1.2.1 Estudo de Sistemas Complexos

Uma das características de sistemas complexos é de serem evolutivos e abertos. A natureza da evolução de tais sistemas é marcada pela não linearidade, instabilidade, incerteza e imprevisibilidade. Segundo Silva Neto (2003), a presença de bifurcações impede o estabelecimento de relações fixas entre um estado específico e a sua estrutura, o que torna imprescindível a adoção de uma perspectiva histórica para se compreender adequadamente a evolução de sistemas vivos. Para este autor, as variáveis que caracterizam um determinado comportamento situacional de desenvolvimento não podem, sequer hipoteticamente, ser definidas sem levar em conta as transformações globais ao longo do tempo.

Para Wheatley (2006), a desordem pode ser uma forma de provocar nova ordem: a confusão, a instabilidade e o desequilíbrio tornam-se fontes para a construção de uma nova ordem, ao invés de representarem a destruição.
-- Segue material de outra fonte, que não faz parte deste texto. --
(** * Conversation memory backfill engine (src/lib/memory/backfill.ts)

    A shallow embedding of the backfill engine and of the helpers it is
    built from: the path normalizer, the two transcript extractors, the
    transcript scanner, the working-directory resolver and the match and
    dedup loop that assembles the report.

    Conventions.
    - A JavaScript string is the sequence of its UTF-16 code units; the
      embedding covers code units below 256, one [ascii] each.
    - JavaScript numbers that the engine only counts with are [nat];
      epoch-millisecond timestamps are [Z]; the request's [maxFiles] is a
      rational, so that fractional caps are covered.
    - The Node runtime is POSIX ([path.sep = "/"]).  [path.normalize] and
      [path.join] are modelled after the POSIX implementation of the
      runtime; [JSON.parse], [Date], the filesystem, the agent registry, the
      live session inventory and the record store are parameters. *)

From Stdlib Require Import ZArith Ascii String List Lia.
From Stdlib Require QArith Qround Sorted.
From stdpp Require Import base list strings gmap.

Local Open Scope string_scope.
Local Open Scope list_scope.

(* ===================================================================== *)
(** ** JavaScript string primitives, on lists of code units *)
(* ===================================================================== *)

Module Js.

Abbreviation chars := (list ascii).

Definition ofString (s : string) : chars := list_ascii_of_string s.
Definition toString (l : chars) : string := string_of_list_ascii l.

(** White space and line terminators removed by [String.prototype.trim],
    among the code units below 256: TAB, LF, VT, FF, CR, SP, NBSP. *)
Definition isWhitespace (c : ascii) : bool :=
  let n := nat_of_ascii c in
  ((9 <=? n) && (n <=? 13) || (n =? 32) || (n =? 160))%nat.

Fixpoint trimStart (l : chars) : chars :=
  match l with
  | [] => []
  | c :: l' => if isWhitespace c then trimStart l' else l
  end.

Definition trimEnd (l : chars) : chars := rev (trimStart (rev l)).

Definition trim (l : chars) : chars := trimEnd (trimStart l).

(** [s.endsWith(c)] for a one-unit string [c]. *)
Definition endsWith (l : chars) (c : ascii) : bool :=
  match last l with
  | Some d => Ascii.eqb d c
  | None => false
  end.

(** [s.slice(0, -1)]. *)
Definition dropLast (l : chars) : chars := removelast l.

(** [s.replace(/c/g, d)] for single code units. *)
Definition replaceAll (c d : ascii) (l : chars) : chars :=
  map (fun x => if Ascii.eqb x c then d else x) l.

(** [s.split(c)] for a one-unit separator: never the empty list. *)
Fixpoint split (sep : ascii) (l : chars) : list chars :=
  match l with
  | [] => [[]]
  | c :: l' =>
      if Ascii.eqb c sep then [] :: split sep l'
      else match split sep l' with
           | seg :: rest => (c :: seg) :: rest
           | [] => [[c]]
           end
  end.

(** [parts.join(sep)]. *)
Fixpoint join (sep : chars) (parts : list chars) : chars :=
  match parts with
  | [] => []
  | [p] => p
  | p :: rest => p ++ sep ++ join sep rest
  end.

Definition isUpper (c : ascii) : bool :=
  let n := nat_of_ascii c in
  ((65 <=? n) && (n <=? 90))%nat.

Definition isLower (c : ascii) : bool :=
  let n := nat_of_ascii c in
  ((97 <=? n) && (n <=? 122))%nat.

(** [toLowerCase] on one code unit: A-Z and the Latin-1 capitals
    (0xC0-0xDE except the multiplication sign 0xD7). *)
Definition lowerChar (c : ascii) : ascii :=
  let n := nat_of_ascii c in
  if isUpper c then ascii_of_nat (n + 32)
  else if ((192 <=? n) && (n <=? 222) && negb (n =? 215))%nat
       then ascii_of_nat (n + 32)
       else c.

Definition toLowerCase (l : chars) : chars := map lowerChar l.

Fixpoint startsWith (l pre : chars) : bool :=
  match pre, l with
  | [], _ => true
  | p :: pre', c :: l' => Ascii.eqb c p && startsWith l' pre'
  | _ :: _, [] => false
  end.

(** [s.includes(sub)]. *)
Fixpoint includes (l sub : chars) : bool :=
  startsWith l sub ||
  match l with
  | [] => false
  | _ :: l' => includes l' sub
  end.

End Js.
(** * A shallow embedding of pkg/storage/gcs.go

    The pooled Google Cloud Storage client of clickhouse-backup: the
    operations of [GCS] (Walk, GetFileReader, PutFile, StatFile, deleteKey,
    CopyObject) and the diagnostic transport, as state-passing functions over
    an explicit world made of the client pool and the object store.

    What gcs.go calls but does not define (package path, strings, errors and
    io of the Go library, the object pool, the storage client) is modelled
    in the first half of the file, each piece under the name the source
    uses. *)

From Stdlib Require Import ZArith Ascii.
From Stdlib.Strings Require Import Byte.
From stdpp Require Import base strings gmap sets list sorting.
From Equations Require Import Equations.

Local Open Scope Z_scope.
Local Open Scope string_scope.

(** ** Errors *)

(** The error values gcs.go tests for or can receive. [wrapped] is an error
    built with fmt.Errorf("...%w", inner): errors.Is looks through it. *)
Inductive error : Type :=
| iterator_Done                 (* google.golang.org/api/iterator.Done *)
| storage_ErrObjectNotExist     (* cloud.google.com/go/storage.ErrObjectNotExist *)
| ErrNotFound                   (* storage.ErrNotFound of this package *)
| io_EOF
| io_ErrShortWrite
| io_errInvalidWrite
| context_DeadlineExceeded      (* a borrow that waited until its context ended *)
| backend_error (msg : string)  (* any other failure of the transport or service *)
| wrapped (msg : string) (inner : error).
Segundo a autora, a mudança acontece em saltos, além da capacidade de previsão, impossibilitando calcular de maneira exata o seu resultado futuro. Isto exige a superação das crenças científicas embasadas no determinismo, previsibilidade e controle.

A mudança gera turbulências provocadas por processos naturais e/ou por intervenções humanas, nos fazem questionar as interferências e os resultados esperados. Exige trabalhar com a totalidade e não apenas as partes. Wheatley (2006) enfatiza que nenhuma situação pode ser compreendida isoladamente, a partir de suas partes constituintes. A compreensão mais ampla dos sistemas complexos, como os que envolvem os produtores de leite na região Fronteira Noroeste do Rio Grande do Sul, deve privilegiar a sua totalidade.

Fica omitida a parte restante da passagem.